Lemma wp_process_time_slicing P k V c p ts1 ts2 (Q : unit -> Kernel -> Prop) :
  kernel_ok k V -> sertos_current_tcb k = Some c -> V (LReady p) = Some (ts1 ++ c :: ts2) ->
  (s_time_slicing_enabled k = true -> ts1 ++ ts2 <> [] ->
   forall h, kernel_ok (k <| heap := h |>) (<[LReady p := Some (ts1 ++ ts2 ++ [c])]> V) ->
     Q tt (k <| heap := h |>)) ->
  (s_time_slicing_enabled k = false \/ ts1 ++ ts2 = [] -> Q tt k) ->
  wp P process_time_slicing k Q.
Proof.
  intros Hk Hcur Hts Hrot Hno. unfold process_time_slicing. pose proof (ok_lists _ _ Hk) as HV.
  destruct (ok_ready _ _ Hk _ _ c Hts) as (Hp & Hpc & _); [set_solver|].
  wp_steps. rewrite Hcur. destruct (s_time_slicing_enabled k) eqn:Hen; [|wp_steps; by auto].
  ksteps. rewrite Hpc, (lists_ok_count _ _ _ _ HV Hts), length_app. cbn [length].
  destruct (decide (ts1 ++ ts2 = [])) as [He|He].
  - apply app_eq_nil in He as [-> ->]. apply wp_when; [done|by auto].
  - rewrite (proj2 (Z.ltb_lt _ _)).
    2: { destruct ts1, ts2; simpl; try done; lia. }
    ksteps. pose proof (lists_ok_remove _ _ _ _ _ _ HV Hts) as Hh1. cbn [link_of] in Hh1.
    pose proof (detached_remove _ _ _ _ _ _ HV Hts) as Hd. cbn [link_of] in Hd.
    eapply (lists_ok_insert_tail _ _ (LReady p) (ts1 ++ ts2) c) in Hh1; [|by apply fn_lookup_insert|done].
    rewrite <-app_assoc in Hh1. cbn [link_of] in Hh1.
    match goal with |- Q tt ?k' => change k' with (k <| heap := linked_list_insert_tail_direct (LReady p) (NLink FState c) (linked_list_remove_direct (LReady p) (NLink FState c) (heap k)) |>) end.
    apply Hrot; [done|done|]. eapply kernel_ok_reorder; [done|done| |].
    + by rewrite (Permutation_cons_append ts2 c).
    + assert (Heq : pointwise_relation listid eq
        (<[LReady p:=Some (ts1 ++ ts2 ++ [c])]> (<[LReady p:=Some (ts1 ++ ts2)]> V))
        (<[LReady p:=Some (ts1 ++ ts2 ++ [c])]> V)).
      { intros l. unfold insert, fn_insert. by case_decide. }
      by rewrite Heq in Hh1.
Qed.
End slicing.
(** The second half of the initialisation. *)
Lemma wp_init_idle P `{!Calm P} config k (Q : SertosStatus -> Kernel -> Prop) :
  kernel_ok k fresh_view -> sertos_current_tcb k = None -> s_is_running k = false ->
  s_lock_nesting k = 0 -> s_reschedule_pending k = false ->
  atomic_load_relaxed (s_system_ticks k) = 0 -> s_tick_rate_hz k = tick_rate_of config ->
  s_time_slicing_enabled k = time_slicing_of config -> s_stats_enabled k = stats_enabled_of config ->
  (idle_stack_of config).1 mod SERTOS_STACK_ALIGNMENT_BYTES = 0 -> (1 <= loop_fuel)%nat ->
  (forall k', initialised config k' -> Q SERTOS_STATUS_OK k') ->
  wp P (r ← sertos_task_create_static (Some (idle_config (idle_stack_of config))) (Some s_idle_tcb) true;
        sertos_stats_reset;; mret r.1) k Q.
Proof.
  intros Hk Hcur Hrun Hnest Hpend Htick Hrate Hsl Hstats Hal Hfu HQ.
  assert (Hdet : forall f, detached fresh_view f s_idle_tcb).
  { intros f l ts Hl _. unfold fresh_view in Hl.
    destruct l; repeat case_decide; simplify_eq; apply not_elem_of_nil. }
  wp_steps. apply (wp_create_static _ _ fresh_view _ _ [] [] _ Hk (conj (Hdet _) (Hdet _)) (Hdet _)); [|done|done|
  ]. { by apply idle_config_valid. }
  intros k1 pc Hk1 Hsg Ht _ _. unfold sertos_scheduler_is_running. wp_steps.
  destruct Hsg as [Hc1 Hr1 Hn1 Hp1 Ht1 Hra1 Hs1 Hst1 _ _ _].
  rewrite Hr1, Hrun. wp_steps.
  apply (wp_stats_reset _ _ (created_view s_idle_tcb 0 [] [] fresh_view) [s_idle_tcb]);
    [apply Hk1|done|done|]. intros k2 Hh2 Hb2 [Hc2 Hr2 Hn2 Hp2 Ht2 Hra2 Hs2 Hst2 _ _ _] Htot Htcb.
  wp_steps. apply HQ. split; try congruence.
  - destruct Hk1 as [A B C D E F G H1 I]. split; rewrite ?Hh2, ?Hb2; try done.
    + intros p ts x Hts Hx. destruct (Htcb x) as (?&?&?&Hx').
      unfold ready_task. rewrite Hx'. rsimpl. by apply (G p ts).
    + intros ts x Hts Hx. destruct (Htcb x) as (?&?&?&Hx').
      unfold delayed_task. rewrite Hx'. rsimpl. by apply (H1 ts).
    + intros l ts x Hf Hts Hx. destruct (Htcb x) as (?&?&?&Hx').
      unfold waiting_task. rewrite Hx'. rsimpl. by apply (I l ts).
  - destruct (Htcb s_idle_tcb) as (?&?&?&->). rewrite Ht. done.
Qed.

Lemma wp_init P `{!Calm P} config k (Q : SertosStatus -> Kernel -> Prop) :
  (idle_stack_of config).1 mod SERTOS_STACK_ALIGNMENT_BYTES = 0 -> (1 <= loop_fuel)%nat ->
  (forall k', initialised config k' -> Q SERTOS_STATUS_OK k') ->
  wp P (sertos_scheduler_init_with_config config) k Q.
Proof.
  intros Hal Hfu HQ. unfold sertos_scheduler_init_with_config.
  destruct (bitmap_init_law SERTOS_CONFIG_MAX_PRIORITIES) as (b & Hb & Hbs & Hbits); [done|].
  rewrite Hb. wp_steps. eapply (wp_init_ready_queues _ _ _ _ (fun _ => None)); [apply lists_ok_none|].
  intros h Hh. ksteps.
  assert (Hidle : forall k1, kernel_ok k1 fresh_view -> sertos_current_tcb k1 = None ->
    s_is_running k1 = false -> s_lock_nesting k1 = 0 -> s_reschedule_pending k1 = false ->
    atomic_load_relaxed (s_system_ticks k1) = 0 -> s_tick_rate_hz k1 = tick_rate_of config ->
    s_time_slicing_enabled k1 = time_slicing_of config -> s_stats_enabled k1 = stats_enabled_of config ->
    wp P (r ← sertos_task_create_static (Some (idle_config (idle_stack_of config))) (Some s_idle_tcb) true;
      sertos_stats_reset;; mret r.1) k1 Q) by (intros; by apply (wp_init_idle _ config)).
  set (k1 := k <| s_ready_bitmap := b |> <| heap := _ |> <| heap ::= _ |> <| heap ::= _ |> <| heap ::= _ |>
    <| sertos_current_tcb := _ |> <| s_is_running := _ |> <| s_lock_nesting := _ |>
    <| s_reschedule_pending := _ |> <| s_system_ticks := _ |>).
  assert (Hk1 : kernel_ok k1 fresh_view) by (apply kernel_ok_fresh; [by apply fresh_lists|done|done]).
  assert (Ht1 : atomic_load_relaxed (s_system_ticks k1) = 0) by apply atomic_load_init_law.
  assert (H1 : sertos_current_tcb k1 = None /\ s_is_running k1 = false /\ s_lock_nesting k1 = 0 /\
    s_reschedule_pending k1 = false) by done.
  clearbody k1. destruct H1 as (?&?&?&?).
  destruct config as [c|]; unfold sertos_stats_set_enabled.
  - wp_steps. cbn [idle_stack_of] in *.
    destruct (idle_task_stack c) as [st|]; [destruct (Z.leb_spec SERTOS_CONFIG_MINIMAL_STACK_SIZE (idle_task_stack_size c))|];
      apply wp_ret; apply Hidle; try done; by eapply kernel_ok_same, Hk1.
  - wp_steps. apply wp_bind_inv, (Hidle _); try done. by eapply kernel_ok_same, Hk1.
Qed.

::::::::::

*Your instructions:*
Above are the records; repeat exactly the lines from the one holding "forall h, kernel_ok" down to the one holding "(<[LReady p:=Some (ts1 ++ ts2 ++ [c])]> V)).", end lines included.

*Expected output:*
   forall h, kernel_ok (k <| heap := h |>) (<[LReady p := Some (ts1 ++ ts2 ++ [c])]> V) ->
     Q tt (k <| heap := h |>)) ->
  (s_time_slicing_enabled k = false \/ ts1 ++ ts2 = [] -> Q tt k) ->
  wp P process_time_slicing k Q.
Proof.
  intros Hk Hcur Hts Hrot Hno. unfold process_time_slicing. pose proof (ok_lists _ _ Hk) as HV.
  destruct (ok_ready _ _ Hk _ _ c Hts) as (Hp & Hpc & _); [set_solver|].
  wp_steps. rewrite Hcur. destruct (s_time_slicing_enabled k) eqn:Hen; [|wp_steps; by auto].
  ksteps. rewrite Hpc, (lists_ok_count _ _ _ _ HV Hts), length_app. cbn [length].
  destruct (decide (ts1 ++ ts2 = [])) as [He|He].
  - apply app_eq_nil in He as [-> ->]. apply wp_when; [done|by auto].
  - rewrite (proj2 (Z.ltb_lt _ _)).
    2: { destruct ts1, ts2; simpl; try done; lia. }
    ksteps. pose proof (lists_ok_remove _ _ _ _ _ _ HV Hts) as Hh1. cbn [link_of] in Hh1.
    pose proof (detached_remove _ _ _ _ _ _ HV Hts) as Hd. cbn [link_of] in Hd.
    eapply (lists_ok_insert_tail _ _ (LReady p) (ts1 ++ ts2) c) in Hh1; [|by apply fn_lookup_insert|done].
    rewrite <-app_assoc in Hh1. cbn [link_of] in Hh1.
    match goal with |- Q tt ?k' => change k' with (k <| heap := linked_list_insert_tail_direct (LReady p) (NLink FState c) (linked_list_remove_direct (LReady p) (NLink FState c) (heap k)) |>) end.
    apply Hrot; [done|done|]. eapply kernel_ok_reorder; [done|done| |].
    + by rewrite (Permutation_cons_append ts2 c).
    + assert (Heq : pointwise_relation listid eq
        (<[LReady p:=Some (ts1 ++ ts2 ++ [c])]> (<[LReady p:=Some (ts1 ++ ts2)]> V))
        (<[LReady p:=Some (ts1 ++ ts2 ++ [c])]> V)).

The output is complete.